自分なりの関わり方

ニュースを見れば、これでもかというぐらい嫌なものが目に入ってくる。

まったくうんざりすることばかりだけど、今を生きていかなきゃいけない。僕も明日は我が身だと思いつつ、とにかくいろんなことを試したり考えたりしながら、必死に生きています。

ところで、いつも災害などが起きた時に思い出すのが、日本人のあり方と政府の対応についての河合隼雄さんの話だ。※河合隼雄さんの話ばかりで申し訳ないけど、僕にとって物事を考える上での基礎を形作っている方なので。

阪神・淡路大震災の時に外国の人に言われたという話。あれだけの災害の混乱の中で、被災地の市民が暴動や略奪を起こしていないということを、すごく褒められたらしい。
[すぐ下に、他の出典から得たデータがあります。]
(* ===== verification/WorldWrite.v ===== *)
(** * Writing a bundle

    The [ComponentWriter] of [component/tools.rs] as the world drives it:
    explicit components are stored with the values given, required ones with
    their defaults unless something is stored already, and nothing else
    changes. *)

From Stdlib Require Import ZArith Lia Sorting.Sorted.
From S2P Require Import Prelude Tick EntityIdent EntityInfo FreeCount FreeBuffer Allocator Column Table SparseMap.
From S2P Require Import Locations Registry World WorldInv.

Section writer.
Context `{VecGrowth}.
Variable desc : Z → ComponentDesc.
Notation info := (λ c, cd_info (desc c)).

(** What is stored for the entity being written. *)
Definition wr_get (wr : ComponentWriter) (c : Z) : option cell :=
  match cd_storage (desc c) with
  | Dense => Table_lookup (wr_table wr) (wr_entity wr) c
  | Sparse => map_get (wr_maps wr) c (wr_entity wr)
  end.

Record writer_ok (wr : ComponentWriter) : Prop := {
  wo_table : table_ok info (wr_table wr);
  wo_row : tbl_entities (wr_table wr) !! wr_table_row wr = Some (wr_entity wr);
  wo_maps : maps_ok desc (wr_maps wr)
}.

(** What no write changes. *)
Record wrote_to (wr wr' : ComponentWriter) : Prop := {
  wt_ok : writer_ok wr';
  wt_entity : wr_entity wr' = wr_entity wr;
  wt_tick : wr_tick wr' = wr_tick wr;
  wt_ents : tbl_entities (wr_table wr') = tbl_entities (wr_table wr);
  wt_comps : tbl_components (wr_table wr') = tbl_components (wr_table wr);
  wt_mapper : ms_mapper (wr_maps wr') = ms_mapper (wr_maps wr);
  wt_table : ∀ e c, e ≠ wr_entity wr → Table_lookup (wr_table wr') e c = Table_lookup (wr_table wr) e c;
  wt_maps : ∀ e c, e ≠ wr_entity wr → map_get (wr_maps wr') c e = map_get (wr_maps wr) c e;
  wt_dom : ∀ c, is_Some (map_get (wr_maps wr') c (wr_entity wr)) ↔ is_Some (map_get (wr_maps wr) c (wr_entity wr))
}.

Lemma wrote_to_refl wr : writer_ok wr → wrote_to wr wr.
Proof. intros Hok. by split. Qed.

Lemma wrote_to_trans wr1 wr2 wr3 : wrote_to wr1 wr2 → wrote_to wr2 wr3 → wrote_to wr1 wr3.
Proof.
  intros H1 H2. pose proof (wt_entity _ _ H1) as He. split.
  - apply H2.
  - by rewrite (wt_entity _ _ H2).
  - by rewrite (wt_tick _ _ H2), (wt_tick _ _ H1).
  - by rewrite (wt_ents _ _ H2), (wt_ents _ _ H1).
  - by rewrite (wt_comps _ _ H2), (wt_comps _ _ H1).
  - by rewrite (wt_mapper _ _ H2), (wt_mapper _ _ H1).
  - intros e c Hne. rewrite (wt_table _ _ H2) by (by rewrite He). by apply H1.
  - intros e c Hne. rewrite (wt_maps _ _ H2) by (by rewrite He). by apply H1.
  - intros c. rewrite <- (wt_dom _ _ H1), <- He. apply H2.
Qed.

Definition fits (c : Z) (v : value) : Prop := length v = pad_to_align (layout_size (info c)) (layout_align (info c)).

(** [wr'] stores [x] for [c] and is otherwise as [wr]. *)
Definition stores (wr wr' : ComponentWriter) (c : Z) (x : cell) : Prop :=
  wrote_to wr wr' ∧ ∀ c', wr_get wr' c' = if decide (c' = c) then Some x else wr_get wr c'.

Lemma dense_column wr c :
  writer_ok wr → cd_storage (desc c) = Dense → is_Some (wr_get wr c) →
  ∃ k, Table_get_table_col (wr_table wr) c = Some k ∧ tbl_components (wr_table wr) !! k = Some c.
Proof.
  intros Hok Hd. unfold wr_get. rewrite Hd. intros [x Hx]. unfold Table_lookup in Hx.
  apply bind_Some in Hx as (r & _ & Hx). apply bind_Some in Hx as (k & Hk & _). exists k. split; [done|].
  apply (get_table_col_Some info) in Hk; [done|apply Hok].
Qed.

Lemma sparse_row wr c :
  writer_ok wr → cd_storage (desc c) = Sparse → is_Some (wr_get wr c) →
  ∃ id m r hw, Maps_get_unchecked (wr_maps wr) c = Ret (id, m) ∧ ms_mapper (wr_maps wr) !! c = Some id ∧
    map_of (wr_maps wr) c = Some m ∧ map_shape (info c) hw m ∧ Map_get_map_row m (wr_entity wr) = Some r ∧
    wr_get wr c = Some (Column_cell (map_column m) r).
Proof.
  intros Hok Hs. unfold wr_get. rewrite Hs. intros [x Hx].
  assert (∃ m, map_of (wr_maps wr) c = Some m) as [m Hm].
  { unfold map_get in Hx. destruct (map_of (wr_maps wr) c); [eauto|done]. }
  destruct (map_of_get _ _ _ Hm) as (id & Hget & Hid). destruct (map_of_shape _ _ _ _ (wo_maps _ Hok) Hm) as [hw Hsh].
  destruct (map_get_row _ _ _ _ _ Hm Hx) as (r & Hr & ->). exists id, m, r, hw. by rewrite Hx.
Qed.

(** A column write in a table is a store of a dense component. *)
Lemma table_stores wr cs c x s log :
  writer_ok wr → cd_storage (desc c) = Dense → table_ok info (set_columns (wr_table wr) cs) →
  (∀ e' c', Table_lookup (set_columns (wr_table wr) cs) e' c'
            = if decide (e' = wr_entity wr ∧ c' = c) then Some x else Table_lookup (wr_table wr) e' c') →
  stores wr (wrote wr (set_columns (wr_table wr) cs) (wr_maps wr) c s log) c x.
Proof.
  intros Hok Hd Htok Hl. split.
  - split; try done; [split; [done|apply Hok|apply Hok]|]. intros e' c' Hne.
    cbn [wrote wr_table]. by rewrite Hl, decide_False by naive_solver.
  - intros c'. unfold wr_get. cbn [wrote wr_table wr_maps wr_entity]. destruct (decide (c' = c)) as [->|Hne].
    + by rewrite Hd, Hl, decide_True by done.
    + destruct (cd_storage (desc c')); [|done]. by rewrite Hl, decide_False by naive_solver.
Qed.

(** A column write in a map is a store of a sparse component. *)
Lemma map_stores wr id m r hw col c x s log :
  writer_ok wr → cd_storage (desc c) = Sparse → ms_mapper (wr_maps wr) !! c = Some id → map_of (wr_maps wr) c = Some m →
  map_shape (info c) hw m → Map_get_map_row m (wr_entity wr) = Some r → map_shape (info c) hw (set_column m col) →
  (∀ j, j < length (map_entities m) → Column_cell col j = if decide (j = r) then x else Column_cell (map_column m) j) →
  stores wr (wrote wr (wr_table wr) (set_map (wr_maps wr) id (set_column m col)) c s log) c x.
Proof.
  intros Hok Hs Hid Hm Hsh Hr Hsh' Hcell.
  destruct (set_map_ok desc (wr_maps wr) c id hw _ (wo_maps _ Hok) Hid Hsh') as [Hmok _].
  pose proof (set_map_get desc (wr_maps wr) c id hw _ (wo_maps _ Hok) Hid Hsh') as Hget.
  assert (Hl : ∀ e', Map_lookup (set_column m col) e' = if decide (e' = wr_entity wr) then Some x else Map_lookup m e').
  { intros e'. unfold Map_lookup, Map_get_map_row in *. cbn. destruct (map_mapper m !! e') as [r'|] eqn:Hr'; cbn.
    - pose proof (map_row_lt (info c) hw m e' r' Hsh Hr') as [_ Hlt]. rewrite Hcell by done. case_decide as He.
      + subst r'. rewrite decide_True; [done|]. by eapply map_row_inj.
      + rewrite decide_False; [done|]. intros ->. congruence.
    - rewrite decide_False; [done|]. intros ->. congruence. }
  assert (Hmget : ∀ c' e', map_get (set_map (wr_maps wr) id (set_column m col)) c' e'
                           = if decide (c' = c ∧ e' = wr_entity wr) then Some x else map_get (wr_maps wr) c' e').
  { intros c' e'. rewrite Hget. destruct (decide (c' = c)) as [->|Hne].
    - rewrite Hl. unfold map_get. rewrite Hm. cbn. repeat case_decide; naive_solver.
    - by rewrite decide_False by naive_solver. }
  split.
  - split; cbn; try done.
    + split; cbn; [apply Hok|apply Hok|done].
    + intros e' c' Hne. by rewrite Hmget, decide_False by naive_solver.
    + intros c'. rewrite Hmget. case_decide as Hx; [|done]. destruct Hx as [-> _]. split; [|by eexists].
      intros _. unfold map_get. rewrite Hm. cbn. unfold Map_lookup. rewrite Hr. by eexists.
  - intros c'. unfold wr_get. cbn. destruct (decide (c' = c)) as [->|Hne].
    + by rewrite Hs, Hmget, decide_True by done.
    + destruct (cd_storage (desc c')); [done|]. by rewrite Hmget, decide_False by naive_solver.
Qed.

(** ** Single writes *)

Lemma write_explicit_spec wr c v :
  writer_ok wr → is_Some (wr_get wr c) → fits c v →
  ∃ wr' old, ComponentWriter_write_explicit desc wr c v = Ret wr' ∧ wr_get wr c = Some old ∧
    stores wr wr' c (v, if decide (is_Some (wr_writed wr !! c)) then old.1.2 else Some (wr_tick wr), Some (wr_tick wr)) ∧
    wr_writed wr' = <[c := Writed_Explicit]> (wr_writed wr) ∧
    wr_dropped wr' = wr_dropped wr ++
      (if decide (is_Some (wr_writed wr !! c)) then cell_drop (has_dropper (info c)) (Some old) else []).
Proof.
  intros Hok Hav Hfit. unfold ComponentWriter_write_explicit. destruct (cd_storage (desc c)) eqn:Hs.
  - destruct (dense_column wr c Hok Hs Hav) as (k & Hk & Hck). unfold ComponentWriter_write_dense. rewrite Hk. cbn [of_option mbind outcome_bind].
    destruct (Table_replace_item_spec info (wr_table wr) (wr_table_row wr) (wr_entity wr) k c v (wr_tick wr))
      as (cs & o & ad & ch & Hl & Hrep & Htok & Htl); [apply Hok|apply Hok|done|done|].
    destruct (Table_init_item_spec info (wr_table wr) (wr_table_row wr) (wr_entity wr) k c v (wr_tick wr))
      as (cs' & Hini & Htok' & Htl'); [apply Hok|apply Hok|done|done|].
    assert (Hold : wr_get wr c = Some (o, ad, ch)) by (unfold wr_get; by rewrite Hs).
    destruct (wr_writed wr !! c) as [st|] eqn:Hw.
    + rewrite Hrep. cbn [mbind outcome_bind]. eexists _, (o, ad, ch). split; [reflexivity|]. split; [done|].
      rewrite !decide_True by (by eexists). split; [by apply table_stores|]. split; [done|]. cbn. by destruct (has_dropper _).
    + rewrite Hini. cbn [mbind outcome_bind]. eexists _, (o, ad, ch). split; [reflexivity|]. split; [done|].
      rewrite !decide_False by (by intros []). split; [by apply table_stores|]. done.
  - destruct (sparse_row wr c Hok Hs Hav) as (id & m & r & hw & Hget & Hid & Hm & Hsh & Hr & Hold).
    pose proof (map_row_lt (info c) hw m _ r Hsh Hr) as [_ Hlt].
    unfold ComponentWriter_write_sparse. rewrite Hget. cbn [mbind outcome_bind]. rewrite Hr. cbn [of_option mbind outcome_bind].
    destruct (Map_replace_item_spec (info c) hw m r v (wr_tick wr) Hsh Hlt Hfit) as (col & Hrep & Hsh' & Hcell).
    destruct (Map_init_item_spec (info c) hw m r v (wr_tick wr) Hsh Hlt Hfit) as (col' & Hini & Hsh2 & Hcell').
    destruct (wr_writed wr !! c) as [st|] eqn:Hw.
    + rewrite Hrep. cbn [mbind outcome_bind]. eexists _, _. split; [reflexivity|]. split; [done|].
      rewrite !decide_True by (by eexists). split; [by eapply map_stores|]. done.
    + rewrite Hini. cbn [mbind outcome_bind]. eexists _, _. split; [reflexivity|]. split; [done|].
      rewrite !decide_False by (by intros []). split; [by eapply map_stores|]. done.
Qed.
だけど逆に政府の対応の遅さはなんだ、ということを言われたということだった。

みんなが暴動も略奪もしないということと、政府の対応が遅いというのは、ひょっとしたら日本人の同じ心のあり方から来ているのではないかということです。つまり日本人の良い面と悪い面が出ているという風に思いました。

『「日本人」という病』河合隼雄

詳しくは本を読んで欲しいけど、河合さんは、大きく分けると西洋は「個」のアイデンティティで動いていて、日本は「場」のアイデンティティで動いているということも言っている。「場」とは、家庭や会社、学校などの、その場その場で出来る集団を指す。

日本人は自分の属する集団へのつながりの意識が強い反面、個人の判断で決断するということが弱いという内容の話だった。個人の決断の弱さは対応の遅れを生む。

どんな物事にも良い面と悪い面はある。つながりの意識が強い日本では、落とした物が返ってくるとか暴動や略奪が少ないなどの良い面があるが、悪い面が出るとそれが「場」として強固に出てしまうんだろうか。

だから、アメリカの悪い面はトランプという「個」の形で強く出たけど、日本の悪い面は政府や役人の「場」で強く出てくるのかなとも思ったりする。

でも、河合さんはこういう内容のことも言われていた。何かに対して批判的になろうとする時、「自分」を抜きにして考えてしまいがちなので、気をつけなければいけないと。簡単に言うと、自分は悪くないけどあいつが悪い、というパターンに陥ってしまいがちなんだと思う。

それは、批判するのが悪いとか、あいつだけじゃなくて自分も悪いとか、そういう意味ではなくて、何かに批判的になるとしても、その上で自分が何をするか、どういう生き方をするかなんじゃないだろうか。

自分に出来ることは微々たることかもしれないけど、ある意味、自分が変わるということは世界が変わるということに等しい。

河合さんの所にカウンセリングに来た患者さんが、「私は社会の役に立っていない」という悩みを言った時に、河合さんは「とんでもない、あなたが僕の所に来たことがどれだけ社会の役に立っているか」ということを言ったそうだ。僕はこの話が好きだ。

社会への関わり方も人それぞれだし、特別大きなことをしようとしなくても、自分なりの関わり方があるんじゃないかと思っている。